The second determination module is configured to use the data block status of the data blocks included in the expanded sub-stripe to determine the check status of the check block in the expanded sub-stripe.

In an exemplary embodiment, the above device further includes: an eleventh reading module, configured to read the target operation instruction sent by the host when the target operation instruction is an operation instruction for verifying the target sub-stripe.

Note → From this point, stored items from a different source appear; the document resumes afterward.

(** A wait that ends has seen the link connected, at its last poll only. *)
Lemma setup_wait_inv (env : Env) (fuel : nat) :
  forall b b' : Boot,
    setup_wait fuel env b = Some b' ->
    exists k,
      (k < fuel)%nat /\
      (forall i, (i < k)%nat -> link env (boot_polls b + i) <> WL_CONNECTED) /\
      link env (boot_polls b + k) = WL_CONNECTED.
Proof.
  induction fuel as [| fuel IH]; intros b b' Hrun; [discriminate Hrun |].
  cbn [setup_wait boot_status] in Hrun.
  destruct (wl_status_eq_dec (link env (boot_polls b)) WL_CONNECTED) as [Hnow | Hnot].
  - exists 0%nat. split; [lia |]. split; [intros i Hi; lia |].
    rewrite Nat.add_0_r. exact Hnow.
  - apply IH in Hrun. cbn [boot_emit boot_polls] in Hrun.
    destruct Hrun as (k & Hk & Hdown & Hup). exists (S k).
    split; [lia |]. split.
    + intros [| i] Hi; [rewrite Nat.add_0_r; exact Hnot |].
      replace (boot_polls b + S i)%nat with (S (boot_polls b) + i)%nat by lia.
      apply Hdown. lia.
    + replace (boot_polls b + S k)%nat with (S (boot_polls b) + k)%nat by lia.
      exact Hup.
Qed.

Lemma setup_unfold (fuel : nat) (env : Env) (ip : Z) (b : Boot) :
  setup fuel env ip b =
    match setup_wait fuel env
            {| boot_polls := boot_polls b;
               boot_trace := boot_trace b ++ setup_prologue |} with
    | None => None
    | Some b1 =>
        Some {| boot_polls := boot_polls b1;
                boot_trace := boot_trace b1 ++ setup_epilogue ip |}
    end.
Proof.
  unfold setup, boot_emit. cbn [boot_polls boot_trace].
  rewrite <- !app_assoc. cbn [app]. fold setup_prologue.
  destruct (setup_wait fuel env _) as [b1 |]; [| reflexivity].
  rewrite <- !app_assoc. reflexivity.
Qed.

(** X1.  When the link first reports connected at the poll after [k] failed
    ones, [setup] returns, whatever bound above [k] is put on its loop: it
    has configured the pins and started the radio, waited [k] times 500 ms,
    printing a dot each time, then printed the connection banner and the
    address and slept 2 s. *)
Theorem setup_returns_once_connected (env : Env) (ip : Z) (b : Boot) (k fuel : nat) :
  (forall i, (i < k)%nat -> link env (boot_polls b + i) <> WL_CONNECTED) ->
  link env (boot_polls b + k) = WL_CONNECTED ->
  (k < fuel)%nat ->
  setup fuel env ip b =
    Some {| boot_polls := S (boot_polls b + k);
            boot_trace := boot_trace b ++ setup_prologue
                          ++ map BootCall (wait_events env (boot_polls b) k)
                          ++ setup_epilogue ip |} /\
  count is_delay (wait_events env (boot_polls b) k) = k /\
  count is_poll (wait_events env (boot_polls b) k) = S k /\
  total_delay_ms (wait_events env (boot_polls b) k) = 500 * Z.of_nat k.
Proof.
  intros Hdown Hup Hfuel. split.
  - rewrite setup_unfold.
    rewrite (setup_wait_run env k fuel
               {| boot_polls := boot_polls b;
                  boot_trace := boot_trace b ++ setup_prologue |} Hdown Hup Hfuel).
    cbn [boot_polls boot_trace]. rewrite <- !app_assoc. reflexivity.
  - destruct (count_wait_events env k (boot_polls b)) as (Hd & Hp & _).
    split; [exact Hd |]. split; [exact Hp |].
    clear. generalize (boot_polls b). induction k as [| k IH]; intros p.
    + reflexivity.
    + cbn [wait_events total_delay_ms]. rewrite IH. lia.
Qed.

Get the data block status of all data blocks in the above target substripe;

The first check module is used to set the status value of the data block status of the target data block to a second preset value, and the status value of the check status of the check block of the target sub-stripe to the target sub-stripe is a fourth preset value. In this case, use the above-mentioned check block and all data blocks in the above-mentioned target sub-stripe to perform consistency check on the above-mentioned target sub-stripe;

The second check module is used to set the status value of the data block status of the target data block to a second preset value, and the status value of the check status of the check block of the target sub-stripe to a third preset value. In this case, consistency check is performed on the target sub-stripe using the data block whose status value is the second preset value of the above-mentioned check block and data block status.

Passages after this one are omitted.